Apple, currently trading around $450, is potentially due to correct. Mitigating trades, such as selling calls, protective puts and bear spreads are in order. The current put/call ratio listed on OptionsXpress is 62%, suggesting optimism among the average Apple investors. The full-market short-put/short-call ratio, a measure of sold options versus bought options, is high at 77%. A look at the volatility chart shows historically low levels, usually a good time to buy options because they are cheap.
Apple is not going to tank, the company is strong and continues to reach new highs in revenue, profits and margins. It is likely to correct and other tech giants have already seen it happen. Internet rival Google (GOOG) has been trading down this year, despite positive earnings. Full year revenue was up 29% in 2011, and quarterly revenue topped $10 billion for the first time. Fourth-quarter revenues grew across all market segments, including internationally, accounting for about 53% of total revenue. Despite this, the stock is down about 11% on the year. Google is expected to continue posting profits and growth through 2012, just not as much as before. This is what is keeping the stock down, and what will bring Apple investors out of the clouds and back down to trend.
A telltale sign of a potential decline in growth in mainland China is Chinese-based Baidu.com (BIDU), which is also underperforming. The appetite for tech shares waxes and wanes, and if sentiment towards China shifts towards expecting slower growth, Apple shares could take a hit in anticipation. Baidu.com, due to its US cross-listing, is an excellent barometer for both domestic and Chinese appetites for risk. Rightly or wrongly, like most tech stocks including Apple, the company is still perceived as a risk-on trade.
Baidu.com is expected to report earnings on February, 16. The previous statement, third quarter 2011, included revenue and profit growth over 80% each from the same period last year. The gains were attributed to customer spending and user traffic. The company expects to post fourth-quarter results inline with the third quarter and meet expected revenue and profit growth around 80%. With numbers like these, this stock should be shooting up in price. However, like Google, and Apple, investors just don't see the company being profitable this year.
To power growth going forward, Apple needs to continue innovation in both the handset and tablet markets because that is what consumers expect.
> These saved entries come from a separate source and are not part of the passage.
(** * fastio: buffered token reader and writer

    A shallow embedding of the Go package [fastio] ([FastReader] in
    reader.go, [FastWriter] in writer.go) and the properties of its
    read and write engines.

    Conventions of the embedding:
    - a Go [byte] is an [ascii] (eight bits), a [[]byte] and a Go
      [string] are [list byte];
    - a Go [int] is a [Z]; arithmetic that can leave the 64-bit range is
      written with [wrap];
    - a method with a pointer receiver is a state transformer on the
      record it mutates; a method that indexes a slice or loops runs in
      the monad [M], whose outcomes are a normal return, a run-time
      panic, or the exhaustion of the loop budget handed to it;
    - [io.Reader] and [io.Writer] are type classes over the state of the
      device behind the interface. *)

From Stdlib Require Import ZArith Ascii String Lia.
From stdpp Require Import base list strings.

Local Open Scope Z_scope.

(** ** Bytes *)

Abbreviation byte := ascii.

Definition code (b : byte) : Z := Z.of_N (N_of_ascii b).
Definition byte_of (z : Z) : byte := ascii_of_N (Z.to_N z).

Definition bytes (s : string) : list byte := list_ascii_of_string s.

Definition SP : byte := " "%char.
Definition LF : byte := "010"%char.
Definition CR : byte := "013"%char.
Definition TAB : byte := "009"%char.

(** [b == ' ' || b == '\n' || b == '\r' || b == '\t'] *)
Definition isSpace (b : byte) : bool :=
  bool_decide (b = SP) || bool_decide (b = LF)
  || bool_decide (b = CR) || bool_decide (b = TAB).

(** [!(b < '0' || b > '9')] *)
Definition isDigit (b : byte) : bool :=
  negb ((code b <? 48) || (code b >? 57)).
Apple has put its weight behind the Thunderbolt data transfer technology, and Apple's secondary (i.e., follow-on) patent application suggests protection for the technology's use with iOS. Patent protection in this area would mean Apple would have a technology that transfers data at an incredibly fast speed between media players and display devices.
Competitors would have significant difficulty competing on the speed front, particularly for streaming applications and raw data transfer. For sophisticated investors, this is the key technology to keep an eye on, as it is likely to be Apple's way to differentiate itself from what will likely be a market flooded with quality handsets and tablets over the next two years. I anticipate potential margin expansion for Apple tablets and the iPhone, depending on the premium the company can charge for applications that use Thunderbolt technology.
Apple's ticket to exciting investors and rebuffing concerns about growth in its key markets lies in its technology. While its capacity to innovate has set investors' expectations at a high level, Apple appears to be able to immunize itself with further innovation.